Using the word "brief" as the filter, copy each matching line from the records.

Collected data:
##############################
(** C2: A transaction is sent only for a request that passed every step: it names this vault, network
    and fee address, binds its external data and public amount to the proof, pays no more than the
    vault's fee cap and daily window allow and no less than the quotes of the last minutes, its proof
    verifies against the vault's key and domain, none of its notes is known spent, spent on chain,
    resting after a failure or in flight, relaying is not paused, its destination passed screening when
    it pays one, and its fee covers the charge the network is expected to make, or the whole envelope's
    while the loss budget is used up. Its notes are then in flight. *)
Theorem sent_requests_are_checked (r : Relayer) (env : Env) (now : Z) (q : request.Request) (r' : Relayer)
    (h : string) (rec : Rec) (slot : bool) :
  let ns := keys.Nullifiers (request.Proof q) in
  Submit r env now q = Some (r', inr (AcceptedSent h rec slot)) →
  (∃ i, checked r now q i ∧ proved r i q) ∧ covered r env now q ∧
  guard.spent_any (known r) ns = false ∧ spent r (client env) ns = Ok false ∧
  guard.open (brk r) now = false ∧ (guard.cooling (cool r) (unix now) (guard_keys q)).2 = false ∧
  (ns.1 ∉ inflight r ∧ ns.2 ∉ inflight r ∧ inflight r' = {[ ns.1; ns.2 ]} ∪ inflight r) ∧
  (keys.ExtAmount (request.Ext q) ≠ 0 → screen env (keys.Recipient (request.Ext q)) = ScreenAllow) ∧
  (∀ nb, request.NotBefore q = Some nb → nb <= unix now) ∧ answer env = Sent h.
Proof.
  intros ns. unfold Submit. fold ns. destruct (check r now q) eqn:Ec; [done|]. apply check_None in Ec as [i Hi].
  destruct (guard.recall (told r) _ _); [done|]. destruct (guard.recall (brief r) _ _); [done|].
  pose proof (local_reread r (client env) now q) as (Hc & Hl & Hk & _)%reread_frame.
  destruct (local r (client env) now q) as [r1 [f|]] eqn:El; [by destruct (guard.settled f)|].
  apply (local_None _ _ _ _ _ i) in El as Hp; [|apply Hi]. cbn [fst] in Hc, Hl, Hk.
  apply core_inv in Hc as ((Hc1 & _ & Hc2) & _ & (_ & Hc3 & Hc4 & _) & (_ & Hc5 & _)).
  rewrite Hk. destruct (guard.spent_any (known r) ns) eqn:Ek; [done|].
  destruct (guard_request r1 now q) as [r2 [f|]] eqn:Eg; [done|].
  apply guard_None in Eg as (Hg1 & Hg2 & E2). rewrite Hc3 in Hg2. rewrite Hc4 in Hg1.
  destruct (claim r2 ns) as [r3 b] eqn:Ecl. destruct b; [|done]. cbn [negb].
  apply claim_true in Ecl as (N1 & N2 & E3). rewrite E2 in N1, N2, E3. cbn [inflight set_cool] in N1, N2, E3.
  rewrite Hc2 in N1, N2, E3.
  destruct (match request.NotBefore q with Some _ => _ | None => false end) eqn:Eh.
  { destruct (hold r3 (heldID env) q) as [r4 [f|id]]; done. }
  destruct (relay_ r3 env now q) as [[r4 [f|[[h' rec'] slot']]]|] eqn:Er; cbn [mbind option_bind]; [done| |done].
  intros [= -> -> -> ->]. pose proof (relay_core _ _ _ _ _ _ Er) as ((_ & _ & Hf) & _)%core_inv. apply relay_sent in Er as (Hs & Hd & Hv & Ha).
  rewrite Hf, E3.
  split; [by exists i|]. split.
  { apply (covered_same r r3); [rewrite E3; exact Hc1|rewrite E3; exact Hc5|rewrite E3; exact Hl|exact Hv]. }
  split; [done|]. split. { rewrite E3 in Hs. unfold spent in Hs |- *. cbn [cfg set_inflight set_cool] in Hs. by rewrite Hc1 in Hs. }
  split; [done|]. split; [done|]. split; [done|]. split; [|split; [|done]].
  - unfold screenDestination in Hd. rewrite sgn_eqb_0 in Hd. intros Hn%Z.eqb_neq. rewrite Hn in Hd.
    by destruct (screen env _).
  - intros nb Hnb. rewrite Hnb in Eh. by apply Z.ltb_ge.
Qed.

(** A held request touches nothing on the network until it is due: whatever the network, screening,
    the limiters and the engine answer, its submission gives the same, save for one read of the vault's
    root history when its root is not known yet. It is never sent by the submission: it is refused, or
    held with its notes in flight and counted, and no status, spent note, ledger time or loss is
    learned meanwhile. *)
Theorem held_requests_touch_nothing (r : Relayer) (env env' : Env) (now nb : Z) (q : request.Request)
    (Hn : request.NotBefore q = Some nb) (Hd : unix now < nb) (Hid : heldID env = heldID env')
    (Hf : heldBy r !! heldID env = None)
    (Hr : is_Some (roots r !! keys.Root (request.Proof q)) ∨ readRoots r (client env) = readRoots r (client env')) :
  let ns := keys.Nullifiers (request.Proof q) in
  Submit r env now q = Submit r env' now q ∧
  ∃ r' a, Submit r env now q = Some (r', a) ∧ untouched r r' ∧
    match a with
    | inl _ => held r' = held r
    | inr (AcceptedHeld id) => id = heldID env ∧ held r' = held r + 1 ∧ held r' <= MaxHeld (cfg r) ∧
        inflight r' = {[ ns.1; ns.2 ]} ∪ inflight r ∧ ns.1 ∉ inflight r ∧ ns.2 ∉ inflight r ∧
        heldBy r' !! id = Some (mkHeld "" "" None false false true ns)
    | inr (AcceptedSent _ _ _) => False
    end.
Proof.
  intros ns.
  assert (∀ r0 r1 : Relayer, reread r0 r1 → untouched r0 r1 ∧ held r1 = held r0) as Hu by by intros ?? (? & ? & ->).
  split.
  - unfold Submit. rewrite Hn, (proj2 (Z.ltb_lt _ _) Hd), (local_network r _ _ now q Hr), Hid. done.
  - unfold Submit. fold ns. rewrite Hn, (proj2 (Z.ltb_lt _ _) Hd).
    destruct (check r now q) as [f|]; [by exists r, (inl f)|].
    destruct (guard.recall (told r) _ _) as [f|]; [by exists r, (inl f)|].
    destruct (guard.recall (brief r) _ _) as [f|]; [by exists r, (inl f)|].
    pose proof (local_reread r (client env) now q) as Hr1.
    destruct (Hu _ _ Hr1) as [Hu1 Hh1]. apply reread_frame in Hr1 as (((Hc1 & _ & Hi1) & (_ & Hb1 & _) & _)%core_inv & _).
    destruct (local r (client env) now q) as [r1 [f|]]; cbn [fst] in *.
    { eexists _, _. split; [done|]. by destruct (guard.settled f). }
    destruct (guard.spent_any _ _); [by eexists _, _|]. unfold guard_request.
    destruct (guard.open _ _); [by eexists _, _|]. destruct (guard.cooling _ _ _) as [c []]; [by eexists _, _|].
    unfold claim. cbn [inflight set_cool]. destruct (_ || _) eqn:Ecl; [by eexists _, _|]. cbn [negb].
    rewrite orb_false_iff, !bool_decide_eq_false, Hi1 in Ecl. destruct Ecl as [N1 N2].
    match goal with |- context [hold ?R ?I q] => pose proof (hold_accepts R I q) as H; destruct (hold R I q) as [r4 a] end.
    cbn [heldBy set_inflight set_cool] in H. rewrite Hb1 in H. destruct (H Hf) as (H1 & H2 & H3). clear H.
    cbn [fst snd cfg held inflight set_inflight set_cool] in *. destruct Hu1 as (U1 & U2 & U3 & U4 & U5).
    destruct H1 as (V1 & V2 & V3 & V4 & V5). cbn [known statuses clock losses history set_inflight set_cool] in *.
    destruct a as [f|id]; eexists _, _; (split; [reflexivity|]); (split; [repeat split; congruence|]).
    + destruct H3 as (_ & _ & H3 & _). congruence.
    + destruct H3 as (-> & H3 & H4 & H5 & H6). rewrite H4, H5, Hi1, Hh1. rewrite Hh1, Hc1 in H3.
      repeat split; [lia|done..].
Qed.

(** A request refused for good is answered from memory: once a proof was refused with a settled
    failure, another submission of it within ten minutes that passes the local checks of form gets the
    same refusal again, whatever the network, screening and the limiters answer then, and changes no
    state: replaying public proofs spends no budget. *)
Theorem settled_refusals_are_remembered (r : Relayer) (env : Env) (now : Z) (q : request.Request)
    (r' : Relayer) (f : guard.failure) (log : list (list Z * guard.failure * Z))
    (Hlog : told r = guard.remember_all verdictLifetime maxVerdicts log)
    (Ht : guard.recall (told r) (request.proofKey sha256 q) now = None)
    (Hb : guard.recall (brief r) (request.statementKey sha256 q) now = None)
    (Hs : Submit r env now q = Some (r', inl f)) (Hf : guard.settled f = true) :
  ∀ r'' env' now', told r'' = told r' → now' - now < verdictLifetime → check r'' now' q = None →
    Submit r'' env' now' q = Some (r'', inl f).
Proof.
  intros r'' env' now' H1 H2 H3. pose proof (settled_is_told _ _ _ _ _ _ Ht Hb Hs Hf) as Hm.
  unfold Submit. rewrite H3, H1, Hm, Hlog.
  pose proof (guard.remember_all_ok verdictLifetime maxVerdicts log) as (K1 & K2 & K3 & _).
  rewrite guard.recall_remember; [done|exact K1|..].
  - rewrite K2. reflexivity.
  - rewrite K3. unfold verdictLifetime, fee.minute, fee.second. lia.
  - by rewrite K3.
Qed.

End submit.
(** ** A run to evaluate the theorems on

    The demo relayer's vault; values and keys encode as nothing, so every hash is 0, and no ledger entry
    exists. *)
Definition demo_sdk : StellarSDK := example.sdk_vals [] (λ _, Some []) (λ _, None) (λ _, Some []).

Definition demo_client : rpc.Client := rpc.mkClient (Ok (1, 9, 60)) (λ _, Ok ([], 9)).

Definition demo_env (p : Prepared) : Env :=
  mkEnv demo_client demo_client true true (Some (example.account 6)) (λ _, ScreenAllow) p (Sent "tx") "held".

(** A payment of 12000000 for a fee of 100, with a proof of the toy curve. *)
Definition demo_request (nb : option Z) : request.Request :=
  request.mkRequest
    (keys.mkProof (groth16.encode_G1 (groth16.mkG1 1 1)) (groth16.encode_G2 (groth16.mkG2 1 0 1 0))
      (groth16.encode_G1 (groth16.mkG1 72 1)) (fr.SetUint64 5)
      (default (fr.SetUint64 0) (keys.PublicAmount (-300) 100)) (fr.SetUint64 0)
      (fr.SetUint64 8, fr.SetUint64 9) (fr.SetUint64 10, fr.SetUint64 11))
    (keys.mkExtData (example.contract 7) (replicate 32 4) 1000 (-300) 100 (example.contract 1)
      (example.account 2) (replicate 181 0) (replicate 181 255)) nb.

Definition demo_submit (env : Env) (q : request.Request) : option (Relayer * answered Accepted) :=
  Submit (sdk := demo_sdk) (bn := groth16.toy) (λ l, l) (λ _ _ _, 9) demo_relayer env 0 q.

(** Whether a submission is answered with a settled failure, or another. *)
Definition refusal (o : option (Relayer * answered Accepted)) : option bool :=
  match o with Some (_, inl f) => Some (guard.settled f) | _ => None end.

Definition sent_hash (o : option (Relayer * answered Accepted)) : option string :=
  match o with Some (_, inr (AcceptedSent h _ _)) => Some h | _ => None end.

Lemma sent_witness : ∃ r' h rec slot,
  demo_submit (demo_env (PreparedOk 95 200 50 9 false)) (demo_request None) = Some (r', inr (AcceptedSent h rec slot)) ∧
  covered demo_relayer (demo_env (PreparedOk 95 200 50 9 false)) 0 (demo_request None).
Proof.
  destruct (demo_submit (demo_env (PreparedOk 95 200 50 9 false)) (demo_request None))
    as [[r' [f|[h rec slot|id]]]|] eqn:E;
    pose proof (f_equal sent_hash E) as Hh; vm_compute in Hh; try discriminate Hh.
  exists r', h, rec, slot. split; [reflexivity|]. unfold demo_submit in E.
  apply sent_requests_are_checked in E as (_ & H & _). exact H.
Defined.

(** Held until 100: the network refuses everything and the answer is the same. *)
Definition down_env : Env :=
  mkEnv (rpc.mkClient (Fail (Sentinel "down")) (λ _, Fail (Sentinel "down"))) demo_client false false None
    (λ _, ScreenError) PrepareError SendError "held".

Lemma held_witness : demo_submit (demo_env PrepareError) (demo_request (Some 100))
  = demo_submit down_env (demo_request (Some 100)).
Proof.
  unfold demo_submit.
  destruct (held_requests_touch_nothing (sdk := demo_sdk) (bn := groth16.toy) (λ l, l) (λ _ _ _, 9)
    demo_relayer (demo_env PrepareError) down_env 0 100 (demo_request (Some 100))) as [H _].
  - reflexivity.
  - reflexivity.
  - reflexivity.
  - reflexivity.
  - left. vm_compute. by eexists.
  - exact H.
Defined.

(** A request that fails its simulation is refused again with the network down. *)
Lemma remembered_witness : ∃ r' f, demo_submit (demo_env PrepareSimulation) (demo_request None) = Some (r', inl f) ∧
  Submit (sdk := demo_sdk) (bn := groth16.toy) (λ l, l) (λ _ _ _, 9) (set_told (told r') demo_relayer) down_env
    fee.second (demo_request None) = Some (set_told (told r') demo_relayer, inl f).
Proof.
  destruct (demo_submit (demo_env PrepareSimulation) (demo_request None)) as [[r' [f|a]]|] eqn:E;
    pose proof (f_equal refusal E) as Hf; vm_compute in Hf; [|discriminate Hf..]. injection Hf as Hf.
  exists r', f. split; [reflexivity|]. unfold demo_submit in E.
  apply (settled_refusals_are_remembered (sdk := demo_sdk) (bn := groth16.toy) (λ l, l) (λ _ _ _, 9)
    demo_relayer (demo_env PrepareSimulation) 0 (demo_request None) r' f []).
  - reflexivity.
  - reflexivity.
  - reflexivity.
  - exact E.
  - symmetry. exact Hf.
  - reflexivity.
  - vm_compute. reflexivity.
  - vm_compute. reflexivity.
Defined.

End submit.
##############################
TASK OUTPUT:
  destruct (guard.recall (told r) _ _); [done|]. destruct (guard.recall (brief r) _ _); [done|].
    destruct (guard.recall (brief r) _ _) as [f|]; [by exists r, (inl f)|].
    (Hb : guard.recall (brief r) (request.statementKey sha256 q) now = None)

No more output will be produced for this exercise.